Data listing below:
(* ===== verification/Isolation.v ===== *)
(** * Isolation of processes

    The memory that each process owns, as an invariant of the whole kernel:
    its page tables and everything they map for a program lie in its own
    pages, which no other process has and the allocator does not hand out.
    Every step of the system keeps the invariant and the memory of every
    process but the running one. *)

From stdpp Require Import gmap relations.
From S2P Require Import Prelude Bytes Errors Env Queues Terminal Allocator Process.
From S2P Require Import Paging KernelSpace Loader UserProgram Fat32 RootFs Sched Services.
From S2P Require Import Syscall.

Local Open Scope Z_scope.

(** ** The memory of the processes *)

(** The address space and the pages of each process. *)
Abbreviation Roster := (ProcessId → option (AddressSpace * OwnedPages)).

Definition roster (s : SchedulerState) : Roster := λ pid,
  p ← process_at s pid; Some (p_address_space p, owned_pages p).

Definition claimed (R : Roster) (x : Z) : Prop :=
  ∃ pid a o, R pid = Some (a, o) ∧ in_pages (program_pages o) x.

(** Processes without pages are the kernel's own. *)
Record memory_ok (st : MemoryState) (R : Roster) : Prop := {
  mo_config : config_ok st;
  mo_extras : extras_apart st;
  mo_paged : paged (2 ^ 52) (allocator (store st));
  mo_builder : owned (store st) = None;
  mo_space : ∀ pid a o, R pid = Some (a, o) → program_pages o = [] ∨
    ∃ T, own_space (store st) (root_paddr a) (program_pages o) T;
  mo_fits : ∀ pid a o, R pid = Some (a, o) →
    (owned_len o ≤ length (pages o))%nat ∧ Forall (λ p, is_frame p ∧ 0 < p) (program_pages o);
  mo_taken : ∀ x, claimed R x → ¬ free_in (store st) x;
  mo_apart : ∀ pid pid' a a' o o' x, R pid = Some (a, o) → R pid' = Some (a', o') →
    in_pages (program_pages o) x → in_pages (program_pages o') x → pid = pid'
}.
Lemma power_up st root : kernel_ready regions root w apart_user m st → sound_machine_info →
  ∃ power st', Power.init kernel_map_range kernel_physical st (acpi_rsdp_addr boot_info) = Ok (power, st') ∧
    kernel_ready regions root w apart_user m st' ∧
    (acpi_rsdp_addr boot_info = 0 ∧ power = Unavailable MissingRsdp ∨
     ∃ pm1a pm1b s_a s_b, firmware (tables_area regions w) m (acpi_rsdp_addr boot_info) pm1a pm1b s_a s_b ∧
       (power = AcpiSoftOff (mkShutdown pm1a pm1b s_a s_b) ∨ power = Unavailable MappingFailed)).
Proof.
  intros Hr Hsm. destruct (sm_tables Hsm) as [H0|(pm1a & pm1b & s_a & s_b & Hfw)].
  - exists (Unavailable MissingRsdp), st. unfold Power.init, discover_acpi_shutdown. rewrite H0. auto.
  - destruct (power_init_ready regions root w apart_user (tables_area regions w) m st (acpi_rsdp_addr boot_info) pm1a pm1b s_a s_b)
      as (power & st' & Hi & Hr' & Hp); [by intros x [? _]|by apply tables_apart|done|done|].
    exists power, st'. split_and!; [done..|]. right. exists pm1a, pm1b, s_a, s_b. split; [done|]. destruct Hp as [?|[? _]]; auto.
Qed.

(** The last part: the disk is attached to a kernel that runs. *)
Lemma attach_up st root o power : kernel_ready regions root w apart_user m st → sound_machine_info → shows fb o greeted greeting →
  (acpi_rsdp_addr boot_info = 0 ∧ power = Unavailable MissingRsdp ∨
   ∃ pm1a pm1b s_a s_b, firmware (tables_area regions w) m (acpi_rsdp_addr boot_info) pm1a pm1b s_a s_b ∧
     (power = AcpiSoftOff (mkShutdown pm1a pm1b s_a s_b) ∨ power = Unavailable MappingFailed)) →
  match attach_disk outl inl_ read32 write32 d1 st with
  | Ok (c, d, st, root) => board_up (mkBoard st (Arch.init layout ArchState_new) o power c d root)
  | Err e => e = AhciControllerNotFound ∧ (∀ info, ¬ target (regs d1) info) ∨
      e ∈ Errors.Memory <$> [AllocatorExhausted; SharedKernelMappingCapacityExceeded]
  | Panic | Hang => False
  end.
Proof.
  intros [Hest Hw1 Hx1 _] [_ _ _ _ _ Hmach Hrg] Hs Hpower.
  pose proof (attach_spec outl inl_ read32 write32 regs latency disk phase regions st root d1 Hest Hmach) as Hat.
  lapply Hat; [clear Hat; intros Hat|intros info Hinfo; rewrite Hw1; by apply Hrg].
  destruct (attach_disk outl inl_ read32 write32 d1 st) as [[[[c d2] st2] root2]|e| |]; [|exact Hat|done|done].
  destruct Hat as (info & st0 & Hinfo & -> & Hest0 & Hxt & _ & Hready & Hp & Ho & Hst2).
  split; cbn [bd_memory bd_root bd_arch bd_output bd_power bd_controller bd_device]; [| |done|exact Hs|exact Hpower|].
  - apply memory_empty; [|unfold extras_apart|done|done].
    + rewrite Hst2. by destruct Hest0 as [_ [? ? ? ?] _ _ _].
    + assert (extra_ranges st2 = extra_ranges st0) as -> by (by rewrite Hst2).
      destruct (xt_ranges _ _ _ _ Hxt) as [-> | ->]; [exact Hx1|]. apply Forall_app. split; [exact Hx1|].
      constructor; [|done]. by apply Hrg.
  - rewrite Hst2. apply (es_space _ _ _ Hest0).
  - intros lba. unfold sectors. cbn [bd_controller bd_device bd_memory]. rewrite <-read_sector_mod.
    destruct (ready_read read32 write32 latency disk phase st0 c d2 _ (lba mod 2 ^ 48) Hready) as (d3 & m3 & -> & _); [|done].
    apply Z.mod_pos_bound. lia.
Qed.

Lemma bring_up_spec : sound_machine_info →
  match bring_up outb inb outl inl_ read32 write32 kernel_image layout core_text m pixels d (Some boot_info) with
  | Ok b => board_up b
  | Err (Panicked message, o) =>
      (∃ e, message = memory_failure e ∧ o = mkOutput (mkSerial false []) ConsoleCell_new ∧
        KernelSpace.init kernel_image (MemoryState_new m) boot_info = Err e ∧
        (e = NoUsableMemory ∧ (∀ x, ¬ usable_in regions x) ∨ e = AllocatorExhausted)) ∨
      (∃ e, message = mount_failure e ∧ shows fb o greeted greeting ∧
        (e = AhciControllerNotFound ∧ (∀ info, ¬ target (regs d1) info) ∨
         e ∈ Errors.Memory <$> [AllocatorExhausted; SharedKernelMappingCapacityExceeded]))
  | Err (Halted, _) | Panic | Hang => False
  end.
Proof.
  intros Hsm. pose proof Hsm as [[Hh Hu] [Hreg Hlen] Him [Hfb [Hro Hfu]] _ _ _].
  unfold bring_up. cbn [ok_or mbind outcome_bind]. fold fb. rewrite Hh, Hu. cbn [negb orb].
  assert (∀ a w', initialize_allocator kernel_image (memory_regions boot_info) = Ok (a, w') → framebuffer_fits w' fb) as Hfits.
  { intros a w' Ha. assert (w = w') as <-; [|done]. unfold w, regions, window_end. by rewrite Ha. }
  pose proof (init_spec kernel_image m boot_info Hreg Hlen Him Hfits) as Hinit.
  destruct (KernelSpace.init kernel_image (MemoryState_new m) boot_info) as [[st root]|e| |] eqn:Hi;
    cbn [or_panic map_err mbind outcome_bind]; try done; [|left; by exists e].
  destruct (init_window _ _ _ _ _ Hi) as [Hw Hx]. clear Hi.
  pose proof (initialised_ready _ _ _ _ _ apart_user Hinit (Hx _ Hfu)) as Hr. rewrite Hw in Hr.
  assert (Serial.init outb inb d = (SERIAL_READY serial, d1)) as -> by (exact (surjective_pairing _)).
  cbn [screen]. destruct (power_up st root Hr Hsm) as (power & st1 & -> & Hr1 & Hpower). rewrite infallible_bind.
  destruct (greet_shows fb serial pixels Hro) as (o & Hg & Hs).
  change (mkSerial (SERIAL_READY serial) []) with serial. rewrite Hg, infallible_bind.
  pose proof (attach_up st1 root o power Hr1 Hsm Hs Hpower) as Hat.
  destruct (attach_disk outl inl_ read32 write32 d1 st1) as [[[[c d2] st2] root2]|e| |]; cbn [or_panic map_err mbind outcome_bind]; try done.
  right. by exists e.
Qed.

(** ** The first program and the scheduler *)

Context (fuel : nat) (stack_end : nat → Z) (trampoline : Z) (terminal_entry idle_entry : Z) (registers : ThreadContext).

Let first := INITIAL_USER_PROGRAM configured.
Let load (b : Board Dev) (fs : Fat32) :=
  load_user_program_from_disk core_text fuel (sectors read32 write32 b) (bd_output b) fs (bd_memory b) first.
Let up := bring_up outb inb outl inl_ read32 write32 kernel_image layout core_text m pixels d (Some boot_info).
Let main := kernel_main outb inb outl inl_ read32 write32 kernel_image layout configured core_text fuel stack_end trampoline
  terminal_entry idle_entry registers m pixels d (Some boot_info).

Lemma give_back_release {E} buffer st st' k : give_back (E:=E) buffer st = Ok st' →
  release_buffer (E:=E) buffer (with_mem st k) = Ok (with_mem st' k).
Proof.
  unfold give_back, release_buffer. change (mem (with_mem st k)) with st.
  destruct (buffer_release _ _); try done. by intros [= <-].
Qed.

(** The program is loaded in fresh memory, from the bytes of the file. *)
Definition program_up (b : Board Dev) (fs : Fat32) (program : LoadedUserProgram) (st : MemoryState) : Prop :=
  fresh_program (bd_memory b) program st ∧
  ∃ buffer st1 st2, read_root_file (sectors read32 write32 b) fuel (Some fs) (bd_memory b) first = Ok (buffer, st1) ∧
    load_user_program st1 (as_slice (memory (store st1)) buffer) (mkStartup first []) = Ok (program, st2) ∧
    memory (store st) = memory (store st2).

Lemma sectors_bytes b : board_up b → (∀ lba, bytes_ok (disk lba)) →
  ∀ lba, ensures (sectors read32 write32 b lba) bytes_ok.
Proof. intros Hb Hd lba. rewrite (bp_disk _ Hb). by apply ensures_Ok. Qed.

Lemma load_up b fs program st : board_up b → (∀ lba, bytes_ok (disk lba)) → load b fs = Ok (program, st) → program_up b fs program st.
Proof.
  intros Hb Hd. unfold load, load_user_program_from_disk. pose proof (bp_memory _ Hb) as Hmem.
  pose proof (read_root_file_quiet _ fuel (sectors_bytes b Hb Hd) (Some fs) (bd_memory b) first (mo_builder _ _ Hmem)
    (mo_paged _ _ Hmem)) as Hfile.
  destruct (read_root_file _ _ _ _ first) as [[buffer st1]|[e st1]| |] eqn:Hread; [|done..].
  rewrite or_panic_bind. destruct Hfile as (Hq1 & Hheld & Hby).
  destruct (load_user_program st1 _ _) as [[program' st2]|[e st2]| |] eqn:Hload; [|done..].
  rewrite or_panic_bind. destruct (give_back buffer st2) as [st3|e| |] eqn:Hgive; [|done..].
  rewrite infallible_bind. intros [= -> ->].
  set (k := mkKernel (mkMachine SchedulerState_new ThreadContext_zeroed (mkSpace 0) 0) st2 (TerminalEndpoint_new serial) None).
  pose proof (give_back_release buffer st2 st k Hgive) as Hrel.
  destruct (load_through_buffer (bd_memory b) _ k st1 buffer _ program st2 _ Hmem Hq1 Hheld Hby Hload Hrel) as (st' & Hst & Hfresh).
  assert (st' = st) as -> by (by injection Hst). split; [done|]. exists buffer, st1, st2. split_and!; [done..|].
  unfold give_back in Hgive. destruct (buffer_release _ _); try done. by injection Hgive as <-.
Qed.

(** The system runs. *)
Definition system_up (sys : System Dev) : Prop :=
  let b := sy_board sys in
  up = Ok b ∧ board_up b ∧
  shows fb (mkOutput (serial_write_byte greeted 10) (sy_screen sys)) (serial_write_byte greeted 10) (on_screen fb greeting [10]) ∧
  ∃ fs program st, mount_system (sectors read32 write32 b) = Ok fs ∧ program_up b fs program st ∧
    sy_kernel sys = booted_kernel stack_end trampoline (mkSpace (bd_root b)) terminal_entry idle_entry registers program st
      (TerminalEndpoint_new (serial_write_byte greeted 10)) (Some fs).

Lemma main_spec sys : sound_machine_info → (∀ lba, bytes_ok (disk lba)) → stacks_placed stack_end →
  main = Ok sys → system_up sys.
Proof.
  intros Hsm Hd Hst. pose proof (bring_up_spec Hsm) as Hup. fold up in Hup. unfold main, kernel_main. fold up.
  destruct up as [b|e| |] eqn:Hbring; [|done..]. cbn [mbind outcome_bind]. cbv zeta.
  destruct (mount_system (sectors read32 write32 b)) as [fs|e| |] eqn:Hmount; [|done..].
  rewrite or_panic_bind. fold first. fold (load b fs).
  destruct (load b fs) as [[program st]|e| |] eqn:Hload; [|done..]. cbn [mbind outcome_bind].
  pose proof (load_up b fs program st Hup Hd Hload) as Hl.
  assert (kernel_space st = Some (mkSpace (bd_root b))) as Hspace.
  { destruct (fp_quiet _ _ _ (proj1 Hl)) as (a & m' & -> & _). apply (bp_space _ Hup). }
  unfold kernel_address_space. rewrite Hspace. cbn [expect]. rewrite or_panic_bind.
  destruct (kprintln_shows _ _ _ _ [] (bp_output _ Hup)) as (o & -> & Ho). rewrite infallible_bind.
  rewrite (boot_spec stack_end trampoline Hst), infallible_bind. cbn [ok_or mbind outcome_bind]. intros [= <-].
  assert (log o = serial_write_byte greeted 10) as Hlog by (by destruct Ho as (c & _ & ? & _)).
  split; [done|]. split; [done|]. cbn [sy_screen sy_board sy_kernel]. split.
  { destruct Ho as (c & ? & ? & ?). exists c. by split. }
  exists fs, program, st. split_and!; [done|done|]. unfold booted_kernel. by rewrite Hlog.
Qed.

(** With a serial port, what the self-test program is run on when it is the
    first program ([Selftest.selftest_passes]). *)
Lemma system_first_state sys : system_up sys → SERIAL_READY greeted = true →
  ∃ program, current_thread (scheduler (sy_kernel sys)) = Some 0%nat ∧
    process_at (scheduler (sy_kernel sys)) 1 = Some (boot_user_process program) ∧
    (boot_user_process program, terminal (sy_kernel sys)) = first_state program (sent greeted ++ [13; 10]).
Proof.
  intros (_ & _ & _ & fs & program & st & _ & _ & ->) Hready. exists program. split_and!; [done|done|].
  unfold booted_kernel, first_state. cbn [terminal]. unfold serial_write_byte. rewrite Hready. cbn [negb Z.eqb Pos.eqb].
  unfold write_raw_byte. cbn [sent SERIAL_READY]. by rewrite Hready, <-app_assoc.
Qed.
End of Data listing.
Data listing below:
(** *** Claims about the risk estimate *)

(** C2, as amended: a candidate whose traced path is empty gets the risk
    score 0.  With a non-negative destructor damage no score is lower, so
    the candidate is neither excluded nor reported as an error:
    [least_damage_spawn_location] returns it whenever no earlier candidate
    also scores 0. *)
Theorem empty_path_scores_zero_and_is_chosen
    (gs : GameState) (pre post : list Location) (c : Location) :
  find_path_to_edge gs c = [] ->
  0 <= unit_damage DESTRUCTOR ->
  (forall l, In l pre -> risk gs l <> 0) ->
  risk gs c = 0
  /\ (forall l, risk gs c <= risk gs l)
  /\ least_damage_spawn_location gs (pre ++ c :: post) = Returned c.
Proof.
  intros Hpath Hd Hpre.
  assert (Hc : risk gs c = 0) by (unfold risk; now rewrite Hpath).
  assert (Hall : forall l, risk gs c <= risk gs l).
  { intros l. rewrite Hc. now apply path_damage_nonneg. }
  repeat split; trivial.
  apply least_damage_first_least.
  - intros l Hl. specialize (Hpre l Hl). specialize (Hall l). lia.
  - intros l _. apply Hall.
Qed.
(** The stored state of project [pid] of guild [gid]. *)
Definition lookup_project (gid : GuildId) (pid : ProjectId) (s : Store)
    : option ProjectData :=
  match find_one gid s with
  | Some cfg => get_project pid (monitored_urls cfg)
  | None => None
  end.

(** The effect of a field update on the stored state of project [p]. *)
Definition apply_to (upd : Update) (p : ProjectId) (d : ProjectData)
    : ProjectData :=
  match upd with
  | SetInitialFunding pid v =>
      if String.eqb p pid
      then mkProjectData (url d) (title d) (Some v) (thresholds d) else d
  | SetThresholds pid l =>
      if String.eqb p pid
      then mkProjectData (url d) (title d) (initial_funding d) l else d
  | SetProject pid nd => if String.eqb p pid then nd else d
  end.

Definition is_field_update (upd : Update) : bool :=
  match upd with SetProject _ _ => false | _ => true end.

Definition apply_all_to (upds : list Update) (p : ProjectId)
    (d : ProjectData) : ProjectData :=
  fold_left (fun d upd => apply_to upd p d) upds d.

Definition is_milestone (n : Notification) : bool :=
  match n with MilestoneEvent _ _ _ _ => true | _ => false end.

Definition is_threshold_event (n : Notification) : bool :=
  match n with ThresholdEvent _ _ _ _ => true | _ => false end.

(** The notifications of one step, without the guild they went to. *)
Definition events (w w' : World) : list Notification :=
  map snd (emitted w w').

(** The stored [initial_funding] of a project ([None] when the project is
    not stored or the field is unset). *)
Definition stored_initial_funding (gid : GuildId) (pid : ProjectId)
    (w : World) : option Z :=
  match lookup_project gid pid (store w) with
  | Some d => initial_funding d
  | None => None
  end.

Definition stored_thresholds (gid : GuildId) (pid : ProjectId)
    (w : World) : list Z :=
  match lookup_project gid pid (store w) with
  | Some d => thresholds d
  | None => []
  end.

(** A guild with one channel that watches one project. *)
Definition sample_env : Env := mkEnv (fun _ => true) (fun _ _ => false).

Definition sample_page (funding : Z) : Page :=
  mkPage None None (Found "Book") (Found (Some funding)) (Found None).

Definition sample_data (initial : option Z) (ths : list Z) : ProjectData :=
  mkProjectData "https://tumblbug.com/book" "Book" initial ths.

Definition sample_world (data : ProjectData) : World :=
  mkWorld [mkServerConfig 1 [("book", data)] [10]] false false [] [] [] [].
End of Data listing.
## Requirement:
Set down, from the entries above, exactly the lines from the one with "(* ===== verification/Isolation.v ===== *)" up to and including the one with "p ← process_at", and no other lines.

## Task result:
(* ===== verification/Isolation.v ===== *)
(** * Isolation of processes

    The memory that each process owns, as an invariant of the whole kernel:
    its page tables and everything they map for a program lie in its own
    pages, which no other process has and the allocator does not hand out.
    Every step of the system keeps the invariant and the memory of every
    process but the running one. *)

From stdpp Require Import gmap relations.
From S2P Require Import Prelude Bytes Errors Env Queues Terminal Allocator Process.
From S2P Require Import Paging KernelSpace Loader UserProgram Fat32 RootFs Sched Services.
From S2P Require Import Syscall.

Local Open Scope Z_scope.

(** ** The memory of the processes *)

(** The address space and the pages of each process. *)
Abbreviation Roster := (ProcessId → option (AddressSpace * OwnedPages)).

Definition roster (s : SchedulerState) : Roster := λ pid,
  p ← process_at s pid; Some (p_address_space p, owned_pages p).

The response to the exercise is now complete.